◆ ASSIGNMENT ◆
Return exactly the lines below, starting with the one that has "S1, Hsame, Hx." and going on through the one that has "lwp c s (make_ready c t)".

◆ PROVIDED RECORDS ◆
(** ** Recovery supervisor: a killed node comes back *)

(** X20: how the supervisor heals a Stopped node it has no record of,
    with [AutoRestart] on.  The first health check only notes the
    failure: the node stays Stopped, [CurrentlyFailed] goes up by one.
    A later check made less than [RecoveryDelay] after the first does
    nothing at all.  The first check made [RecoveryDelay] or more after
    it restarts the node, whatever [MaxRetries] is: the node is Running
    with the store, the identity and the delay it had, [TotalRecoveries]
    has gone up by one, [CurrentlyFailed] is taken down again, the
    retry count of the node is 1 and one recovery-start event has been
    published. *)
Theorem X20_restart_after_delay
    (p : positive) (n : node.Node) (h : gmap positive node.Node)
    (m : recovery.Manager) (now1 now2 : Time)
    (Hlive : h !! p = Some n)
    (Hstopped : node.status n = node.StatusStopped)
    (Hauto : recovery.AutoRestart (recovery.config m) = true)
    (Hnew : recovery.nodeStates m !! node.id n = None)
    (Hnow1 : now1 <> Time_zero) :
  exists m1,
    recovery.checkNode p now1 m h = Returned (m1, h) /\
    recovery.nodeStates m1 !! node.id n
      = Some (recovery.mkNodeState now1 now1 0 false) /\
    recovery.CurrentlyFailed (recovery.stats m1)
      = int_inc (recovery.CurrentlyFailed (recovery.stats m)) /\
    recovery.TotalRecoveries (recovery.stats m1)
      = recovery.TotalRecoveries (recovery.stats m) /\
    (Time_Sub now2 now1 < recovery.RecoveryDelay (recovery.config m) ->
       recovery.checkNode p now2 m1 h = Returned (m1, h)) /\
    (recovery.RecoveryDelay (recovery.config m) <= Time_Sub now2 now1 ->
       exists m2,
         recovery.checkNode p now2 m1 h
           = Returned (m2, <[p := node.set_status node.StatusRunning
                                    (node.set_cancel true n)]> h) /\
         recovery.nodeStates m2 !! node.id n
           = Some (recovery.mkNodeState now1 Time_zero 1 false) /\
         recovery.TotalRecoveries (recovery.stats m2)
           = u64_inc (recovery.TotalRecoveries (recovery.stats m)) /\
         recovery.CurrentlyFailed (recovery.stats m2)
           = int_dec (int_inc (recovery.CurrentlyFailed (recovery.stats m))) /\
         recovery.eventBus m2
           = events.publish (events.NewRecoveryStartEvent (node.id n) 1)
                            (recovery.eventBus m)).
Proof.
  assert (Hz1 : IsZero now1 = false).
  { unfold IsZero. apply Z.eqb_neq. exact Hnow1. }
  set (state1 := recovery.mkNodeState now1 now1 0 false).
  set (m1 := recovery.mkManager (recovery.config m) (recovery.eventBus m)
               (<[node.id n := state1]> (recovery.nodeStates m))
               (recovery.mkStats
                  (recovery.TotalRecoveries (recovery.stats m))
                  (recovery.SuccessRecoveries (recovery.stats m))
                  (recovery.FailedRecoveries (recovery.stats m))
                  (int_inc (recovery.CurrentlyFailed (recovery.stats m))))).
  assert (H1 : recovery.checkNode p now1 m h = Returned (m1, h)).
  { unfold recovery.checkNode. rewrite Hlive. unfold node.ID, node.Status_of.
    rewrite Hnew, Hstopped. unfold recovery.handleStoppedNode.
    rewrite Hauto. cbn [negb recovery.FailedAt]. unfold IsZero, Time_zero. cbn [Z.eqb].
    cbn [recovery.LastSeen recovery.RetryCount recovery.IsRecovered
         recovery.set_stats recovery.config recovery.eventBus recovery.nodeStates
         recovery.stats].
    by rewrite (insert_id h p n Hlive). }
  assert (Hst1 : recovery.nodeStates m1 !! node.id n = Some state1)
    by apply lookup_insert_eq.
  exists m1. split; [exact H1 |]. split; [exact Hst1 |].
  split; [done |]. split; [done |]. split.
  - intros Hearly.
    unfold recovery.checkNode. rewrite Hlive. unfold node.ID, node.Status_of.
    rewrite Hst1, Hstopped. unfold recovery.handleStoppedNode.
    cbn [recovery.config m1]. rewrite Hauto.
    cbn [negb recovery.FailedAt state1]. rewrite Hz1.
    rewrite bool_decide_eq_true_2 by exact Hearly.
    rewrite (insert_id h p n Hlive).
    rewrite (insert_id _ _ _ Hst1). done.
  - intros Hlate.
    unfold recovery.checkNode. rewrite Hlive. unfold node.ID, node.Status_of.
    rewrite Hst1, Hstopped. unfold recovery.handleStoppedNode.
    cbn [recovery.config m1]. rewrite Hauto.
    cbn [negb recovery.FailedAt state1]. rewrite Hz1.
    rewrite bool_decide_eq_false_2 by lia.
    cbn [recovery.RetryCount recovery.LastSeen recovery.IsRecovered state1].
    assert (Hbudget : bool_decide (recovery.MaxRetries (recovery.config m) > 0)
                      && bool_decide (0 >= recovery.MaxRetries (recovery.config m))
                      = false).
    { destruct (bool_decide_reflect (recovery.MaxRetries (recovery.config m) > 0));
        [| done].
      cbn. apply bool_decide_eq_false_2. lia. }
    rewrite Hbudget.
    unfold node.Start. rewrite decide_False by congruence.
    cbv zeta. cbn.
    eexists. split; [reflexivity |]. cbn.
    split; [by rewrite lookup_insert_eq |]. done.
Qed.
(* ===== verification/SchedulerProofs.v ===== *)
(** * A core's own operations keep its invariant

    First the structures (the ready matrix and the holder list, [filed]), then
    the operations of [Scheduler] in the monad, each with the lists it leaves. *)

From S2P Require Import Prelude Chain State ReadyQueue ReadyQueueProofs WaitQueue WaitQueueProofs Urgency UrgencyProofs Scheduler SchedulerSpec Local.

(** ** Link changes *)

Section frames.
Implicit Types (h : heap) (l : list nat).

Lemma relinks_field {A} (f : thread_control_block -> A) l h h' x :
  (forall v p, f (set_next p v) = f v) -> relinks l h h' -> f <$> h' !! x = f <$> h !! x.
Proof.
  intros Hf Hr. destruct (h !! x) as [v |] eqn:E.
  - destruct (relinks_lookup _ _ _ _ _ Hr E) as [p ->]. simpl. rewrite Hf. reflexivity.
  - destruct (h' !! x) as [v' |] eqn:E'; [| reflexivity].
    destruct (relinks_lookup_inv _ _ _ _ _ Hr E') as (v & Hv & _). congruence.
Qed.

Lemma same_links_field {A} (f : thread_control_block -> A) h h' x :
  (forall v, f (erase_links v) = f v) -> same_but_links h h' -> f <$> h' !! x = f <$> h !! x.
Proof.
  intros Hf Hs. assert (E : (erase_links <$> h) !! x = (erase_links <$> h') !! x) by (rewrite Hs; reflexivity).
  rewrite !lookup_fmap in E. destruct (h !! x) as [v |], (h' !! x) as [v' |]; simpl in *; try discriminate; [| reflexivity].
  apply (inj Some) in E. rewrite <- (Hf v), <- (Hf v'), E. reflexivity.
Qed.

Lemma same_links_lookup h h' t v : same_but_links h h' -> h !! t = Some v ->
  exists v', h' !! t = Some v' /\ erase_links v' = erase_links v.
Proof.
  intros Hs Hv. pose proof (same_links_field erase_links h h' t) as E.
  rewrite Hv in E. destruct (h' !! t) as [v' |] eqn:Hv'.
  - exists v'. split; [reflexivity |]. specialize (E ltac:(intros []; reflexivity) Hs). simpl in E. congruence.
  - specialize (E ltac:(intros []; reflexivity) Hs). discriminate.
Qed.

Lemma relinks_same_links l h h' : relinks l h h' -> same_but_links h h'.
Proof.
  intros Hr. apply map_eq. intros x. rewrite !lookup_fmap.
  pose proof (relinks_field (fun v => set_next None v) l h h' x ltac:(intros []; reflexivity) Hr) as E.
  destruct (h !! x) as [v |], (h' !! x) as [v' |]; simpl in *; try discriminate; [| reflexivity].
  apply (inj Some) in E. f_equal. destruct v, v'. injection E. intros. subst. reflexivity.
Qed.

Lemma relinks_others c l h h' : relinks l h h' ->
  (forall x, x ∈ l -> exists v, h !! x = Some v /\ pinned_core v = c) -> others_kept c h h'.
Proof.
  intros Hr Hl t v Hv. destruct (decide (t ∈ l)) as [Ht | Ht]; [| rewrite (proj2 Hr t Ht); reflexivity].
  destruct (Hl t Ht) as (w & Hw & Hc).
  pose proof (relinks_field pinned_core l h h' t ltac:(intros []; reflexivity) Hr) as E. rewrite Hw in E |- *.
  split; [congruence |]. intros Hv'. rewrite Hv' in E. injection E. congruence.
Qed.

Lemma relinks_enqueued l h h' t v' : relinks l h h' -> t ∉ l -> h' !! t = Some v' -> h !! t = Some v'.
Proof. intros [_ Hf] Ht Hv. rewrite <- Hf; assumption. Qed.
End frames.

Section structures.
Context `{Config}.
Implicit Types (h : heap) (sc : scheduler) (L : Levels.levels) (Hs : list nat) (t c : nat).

...

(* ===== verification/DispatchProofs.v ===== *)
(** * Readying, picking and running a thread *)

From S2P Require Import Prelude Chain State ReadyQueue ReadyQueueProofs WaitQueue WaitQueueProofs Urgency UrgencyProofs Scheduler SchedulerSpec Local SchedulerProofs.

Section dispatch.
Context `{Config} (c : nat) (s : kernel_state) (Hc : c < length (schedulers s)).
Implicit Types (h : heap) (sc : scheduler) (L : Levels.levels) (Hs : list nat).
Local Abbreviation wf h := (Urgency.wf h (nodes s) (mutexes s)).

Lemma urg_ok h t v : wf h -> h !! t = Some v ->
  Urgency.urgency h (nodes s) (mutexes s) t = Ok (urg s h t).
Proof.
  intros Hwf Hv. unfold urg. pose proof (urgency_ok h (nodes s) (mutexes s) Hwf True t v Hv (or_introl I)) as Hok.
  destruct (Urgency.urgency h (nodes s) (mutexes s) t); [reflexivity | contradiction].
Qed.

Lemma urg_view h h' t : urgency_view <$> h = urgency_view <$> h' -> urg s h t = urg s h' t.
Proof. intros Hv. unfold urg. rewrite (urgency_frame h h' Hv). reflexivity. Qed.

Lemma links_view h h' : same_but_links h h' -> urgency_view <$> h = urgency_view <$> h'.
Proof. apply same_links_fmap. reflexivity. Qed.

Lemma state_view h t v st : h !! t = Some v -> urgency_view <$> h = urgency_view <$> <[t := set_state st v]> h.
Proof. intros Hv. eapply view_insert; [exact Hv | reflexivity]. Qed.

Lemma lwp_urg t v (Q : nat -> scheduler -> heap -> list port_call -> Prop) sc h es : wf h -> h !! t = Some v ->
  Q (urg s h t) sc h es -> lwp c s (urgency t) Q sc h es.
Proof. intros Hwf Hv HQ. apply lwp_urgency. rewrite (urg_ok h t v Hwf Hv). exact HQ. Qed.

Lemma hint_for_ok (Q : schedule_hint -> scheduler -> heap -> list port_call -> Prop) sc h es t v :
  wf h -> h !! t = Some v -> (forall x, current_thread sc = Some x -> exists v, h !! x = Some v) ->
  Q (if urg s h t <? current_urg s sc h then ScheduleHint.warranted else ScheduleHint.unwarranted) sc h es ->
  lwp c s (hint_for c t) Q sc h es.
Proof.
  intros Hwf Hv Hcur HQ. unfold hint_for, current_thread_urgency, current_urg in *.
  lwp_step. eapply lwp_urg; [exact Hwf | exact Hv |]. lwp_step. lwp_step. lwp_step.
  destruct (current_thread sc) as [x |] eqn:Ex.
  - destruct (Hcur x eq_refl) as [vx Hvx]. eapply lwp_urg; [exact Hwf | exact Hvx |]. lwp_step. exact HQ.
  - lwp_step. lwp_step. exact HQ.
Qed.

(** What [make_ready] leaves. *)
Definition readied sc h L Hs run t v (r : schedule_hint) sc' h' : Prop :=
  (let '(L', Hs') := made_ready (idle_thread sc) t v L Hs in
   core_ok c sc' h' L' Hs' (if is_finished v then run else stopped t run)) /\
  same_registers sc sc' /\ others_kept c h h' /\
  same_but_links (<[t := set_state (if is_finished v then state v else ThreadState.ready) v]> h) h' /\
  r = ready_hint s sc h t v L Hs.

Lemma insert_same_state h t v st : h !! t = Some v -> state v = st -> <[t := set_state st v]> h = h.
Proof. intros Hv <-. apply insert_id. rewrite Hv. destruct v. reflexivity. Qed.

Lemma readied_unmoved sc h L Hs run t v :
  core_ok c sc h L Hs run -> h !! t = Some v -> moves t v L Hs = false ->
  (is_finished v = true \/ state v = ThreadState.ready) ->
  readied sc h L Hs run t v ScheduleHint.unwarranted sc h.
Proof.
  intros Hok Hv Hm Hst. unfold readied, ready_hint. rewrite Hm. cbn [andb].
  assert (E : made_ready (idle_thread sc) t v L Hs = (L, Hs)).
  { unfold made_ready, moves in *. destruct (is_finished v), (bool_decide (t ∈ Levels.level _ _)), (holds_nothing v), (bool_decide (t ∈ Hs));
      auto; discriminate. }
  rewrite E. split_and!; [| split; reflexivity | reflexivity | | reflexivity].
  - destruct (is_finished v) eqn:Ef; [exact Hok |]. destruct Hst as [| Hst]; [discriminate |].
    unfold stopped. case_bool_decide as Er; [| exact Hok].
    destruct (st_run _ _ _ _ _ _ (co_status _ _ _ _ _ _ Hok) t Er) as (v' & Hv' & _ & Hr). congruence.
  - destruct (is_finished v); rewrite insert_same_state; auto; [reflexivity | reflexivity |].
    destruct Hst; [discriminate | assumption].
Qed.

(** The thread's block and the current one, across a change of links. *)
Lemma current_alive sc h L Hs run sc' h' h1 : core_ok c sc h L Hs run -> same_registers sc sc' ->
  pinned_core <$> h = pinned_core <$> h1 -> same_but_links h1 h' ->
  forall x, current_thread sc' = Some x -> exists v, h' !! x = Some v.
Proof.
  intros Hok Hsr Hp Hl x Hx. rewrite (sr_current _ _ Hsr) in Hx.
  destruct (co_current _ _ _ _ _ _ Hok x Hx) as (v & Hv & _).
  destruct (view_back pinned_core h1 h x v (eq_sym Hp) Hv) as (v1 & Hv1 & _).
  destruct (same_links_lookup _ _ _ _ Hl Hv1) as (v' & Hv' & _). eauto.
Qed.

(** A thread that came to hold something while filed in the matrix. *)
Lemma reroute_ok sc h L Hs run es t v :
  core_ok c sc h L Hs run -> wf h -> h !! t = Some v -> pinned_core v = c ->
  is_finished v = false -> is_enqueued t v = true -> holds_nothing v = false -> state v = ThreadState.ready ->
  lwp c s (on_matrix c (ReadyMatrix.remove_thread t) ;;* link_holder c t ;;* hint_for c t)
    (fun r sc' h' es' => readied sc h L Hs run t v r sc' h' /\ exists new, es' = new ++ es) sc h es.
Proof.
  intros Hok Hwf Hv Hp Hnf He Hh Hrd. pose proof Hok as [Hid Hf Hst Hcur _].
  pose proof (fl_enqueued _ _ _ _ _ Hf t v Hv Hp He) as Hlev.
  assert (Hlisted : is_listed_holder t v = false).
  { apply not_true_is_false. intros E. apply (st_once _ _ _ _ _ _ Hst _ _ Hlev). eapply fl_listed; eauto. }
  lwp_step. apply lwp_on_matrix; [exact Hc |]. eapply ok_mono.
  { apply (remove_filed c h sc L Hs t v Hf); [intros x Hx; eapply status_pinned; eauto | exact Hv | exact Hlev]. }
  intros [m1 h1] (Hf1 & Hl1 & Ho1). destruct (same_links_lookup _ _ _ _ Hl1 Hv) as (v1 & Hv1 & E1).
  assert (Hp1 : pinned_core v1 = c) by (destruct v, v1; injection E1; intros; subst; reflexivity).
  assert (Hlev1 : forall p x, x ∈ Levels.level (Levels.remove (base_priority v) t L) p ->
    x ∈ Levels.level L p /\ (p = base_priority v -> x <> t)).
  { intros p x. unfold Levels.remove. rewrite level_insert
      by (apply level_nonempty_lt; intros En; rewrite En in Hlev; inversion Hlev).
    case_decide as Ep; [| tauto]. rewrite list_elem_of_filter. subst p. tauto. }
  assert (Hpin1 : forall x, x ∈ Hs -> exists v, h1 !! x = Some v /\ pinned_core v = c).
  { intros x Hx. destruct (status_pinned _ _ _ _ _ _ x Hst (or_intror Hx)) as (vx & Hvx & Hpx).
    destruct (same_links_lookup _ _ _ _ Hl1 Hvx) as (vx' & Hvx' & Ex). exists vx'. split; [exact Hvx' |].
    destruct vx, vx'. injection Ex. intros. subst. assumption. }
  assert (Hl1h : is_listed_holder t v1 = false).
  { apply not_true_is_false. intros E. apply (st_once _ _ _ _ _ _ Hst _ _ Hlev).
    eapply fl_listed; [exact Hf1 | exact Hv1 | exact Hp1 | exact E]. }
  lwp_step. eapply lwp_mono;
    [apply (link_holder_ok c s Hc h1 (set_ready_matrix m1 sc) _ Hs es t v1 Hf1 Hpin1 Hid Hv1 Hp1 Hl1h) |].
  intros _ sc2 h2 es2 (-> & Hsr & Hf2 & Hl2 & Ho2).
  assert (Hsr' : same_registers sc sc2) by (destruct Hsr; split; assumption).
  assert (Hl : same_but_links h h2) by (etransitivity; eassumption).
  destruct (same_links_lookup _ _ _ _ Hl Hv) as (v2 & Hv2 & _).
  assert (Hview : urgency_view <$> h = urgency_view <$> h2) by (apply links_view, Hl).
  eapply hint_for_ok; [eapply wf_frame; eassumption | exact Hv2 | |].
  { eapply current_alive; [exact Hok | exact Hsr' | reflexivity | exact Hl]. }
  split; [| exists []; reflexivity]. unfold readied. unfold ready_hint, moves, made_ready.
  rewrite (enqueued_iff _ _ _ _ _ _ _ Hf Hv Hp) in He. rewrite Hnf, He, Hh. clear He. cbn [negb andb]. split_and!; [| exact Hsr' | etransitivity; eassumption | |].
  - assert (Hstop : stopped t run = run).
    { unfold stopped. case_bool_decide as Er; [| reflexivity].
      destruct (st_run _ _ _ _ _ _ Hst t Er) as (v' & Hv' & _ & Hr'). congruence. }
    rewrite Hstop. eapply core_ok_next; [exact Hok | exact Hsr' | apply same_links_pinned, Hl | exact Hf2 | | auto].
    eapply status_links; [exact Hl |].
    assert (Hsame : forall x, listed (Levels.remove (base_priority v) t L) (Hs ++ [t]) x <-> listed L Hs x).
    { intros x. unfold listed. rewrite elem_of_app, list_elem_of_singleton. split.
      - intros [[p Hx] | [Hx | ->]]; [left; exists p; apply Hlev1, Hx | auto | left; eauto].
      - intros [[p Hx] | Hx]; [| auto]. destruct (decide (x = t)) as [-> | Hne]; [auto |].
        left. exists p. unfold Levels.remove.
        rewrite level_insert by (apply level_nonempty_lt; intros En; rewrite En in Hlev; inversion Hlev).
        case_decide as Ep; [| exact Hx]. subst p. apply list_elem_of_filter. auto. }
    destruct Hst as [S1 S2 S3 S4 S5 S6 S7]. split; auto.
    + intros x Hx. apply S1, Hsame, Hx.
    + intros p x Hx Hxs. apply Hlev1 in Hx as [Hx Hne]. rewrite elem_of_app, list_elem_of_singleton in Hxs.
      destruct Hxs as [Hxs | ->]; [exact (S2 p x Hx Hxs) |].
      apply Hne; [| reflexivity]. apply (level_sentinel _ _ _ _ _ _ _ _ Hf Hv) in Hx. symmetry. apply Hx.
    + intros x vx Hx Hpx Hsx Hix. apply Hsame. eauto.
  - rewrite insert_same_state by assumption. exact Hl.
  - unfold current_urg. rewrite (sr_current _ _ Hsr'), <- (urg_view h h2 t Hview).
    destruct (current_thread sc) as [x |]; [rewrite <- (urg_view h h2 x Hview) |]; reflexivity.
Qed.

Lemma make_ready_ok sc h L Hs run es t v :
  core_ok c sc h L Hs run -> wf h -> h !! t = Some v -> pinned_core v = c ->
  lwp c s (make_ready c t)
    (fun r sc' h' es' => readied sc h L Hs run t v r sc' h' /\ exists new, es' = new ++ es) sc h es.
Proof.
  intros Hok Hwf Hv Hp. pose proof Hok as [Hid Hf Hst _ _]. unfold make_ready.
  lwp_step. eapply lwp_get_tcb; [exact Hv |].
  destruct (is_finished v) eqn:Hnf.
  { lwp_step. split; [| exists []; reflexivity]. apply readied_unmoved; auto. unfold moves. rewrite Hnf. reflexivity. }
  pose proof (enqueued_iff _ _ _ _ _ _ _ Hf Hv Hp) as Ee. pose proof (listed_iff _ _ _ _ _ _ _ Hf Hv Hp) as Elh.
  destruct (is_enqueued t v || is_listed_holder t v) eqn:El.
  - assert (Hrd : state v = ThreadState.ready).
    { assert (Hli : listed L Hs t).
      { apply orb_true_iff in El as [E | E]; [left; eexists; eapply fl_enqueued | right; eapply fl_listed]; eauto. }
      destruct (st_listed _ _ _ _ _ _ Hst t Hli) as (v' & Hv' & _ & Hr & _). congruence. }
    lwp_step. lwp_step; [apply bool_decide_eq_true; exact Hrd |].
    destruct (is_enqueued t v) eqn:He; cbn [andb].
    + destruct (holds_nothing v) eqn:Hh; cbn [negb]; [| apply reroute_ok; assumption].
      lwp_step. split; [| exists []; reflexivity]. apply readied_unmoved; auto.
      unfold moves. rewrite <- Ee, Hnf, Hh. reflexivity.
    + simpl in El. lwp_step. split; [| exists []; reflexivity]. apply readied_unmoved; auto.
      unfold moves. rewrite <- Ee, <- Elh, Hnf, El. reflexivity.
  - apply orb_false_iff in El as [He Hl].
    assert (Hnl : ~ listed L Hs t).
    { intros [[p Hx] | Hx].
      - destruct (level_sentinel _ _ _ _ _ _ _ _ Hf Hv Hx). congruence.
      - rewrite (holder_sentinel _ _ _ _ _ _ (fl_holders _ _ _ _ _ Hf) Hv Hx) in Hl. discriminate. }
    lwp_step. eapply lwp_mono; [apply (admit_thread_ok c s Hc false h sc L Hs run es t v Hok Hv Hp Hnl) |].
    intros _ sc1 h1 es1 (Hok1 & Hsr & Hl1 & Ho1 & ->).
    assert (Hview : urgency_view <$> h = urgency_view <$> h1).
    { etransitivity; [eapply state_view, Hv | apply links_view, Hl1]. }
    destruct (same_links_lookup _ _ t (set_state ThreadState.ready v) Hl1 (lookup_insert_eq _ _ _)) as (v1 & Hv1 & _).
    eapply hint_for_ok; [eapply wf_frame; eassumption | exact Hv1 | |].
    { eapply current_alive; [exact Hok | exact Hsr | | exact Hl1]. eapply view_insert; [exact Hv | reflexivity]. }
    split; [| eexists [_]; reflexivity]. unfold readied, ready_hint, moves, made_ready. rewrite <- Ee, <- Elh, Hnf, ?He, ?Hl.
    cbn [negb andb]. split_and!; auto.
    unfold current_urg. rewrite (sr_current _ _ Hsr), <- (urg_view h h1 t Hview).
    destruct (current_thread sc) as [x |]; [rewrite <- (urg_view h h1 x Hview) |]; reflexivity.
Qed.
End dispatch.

◆ SOLVED PROBLEM ◆
    + intros x Hx. apply S1, Hsame, Hx.
    + intros p x Hx Hxs. apply Hlev1 in Hx as [Hx Hne]. rewrite elem_of_app, list_elem_of_singleton in Hxs.
      destruct Hxs as [Hxs | ->]; [exact (S2 p x Hx Hxs) |].
      apply Hne; [| reflexivity]. apply (level_sentinel _ _ _ _ _ _ _ _ Hf Hv) in Hx. symmetry. apply Hx.
    + intros x vx Hx Hpx Hsx Hix. apply Hsame. eauto.
  - rewrite insert_same_state by assumption. exact Hl.
  - unfold current_urg. rewrite (sr_current _ _ Hsr'), <- (urg_view h h2 t Hview).
    destruct (current_thread sc) as [x |]; [rewrite <- (urg_view h h2 x Hview) |]; reflexivity.
Qed.

Lemma make_ready_ok sc h L Hs run es t v :
  core_ok c sc h L Hs run -> wf h -> h !! t = Some v -> pinned_core v = c ->
  lwp c s (make_ready c t)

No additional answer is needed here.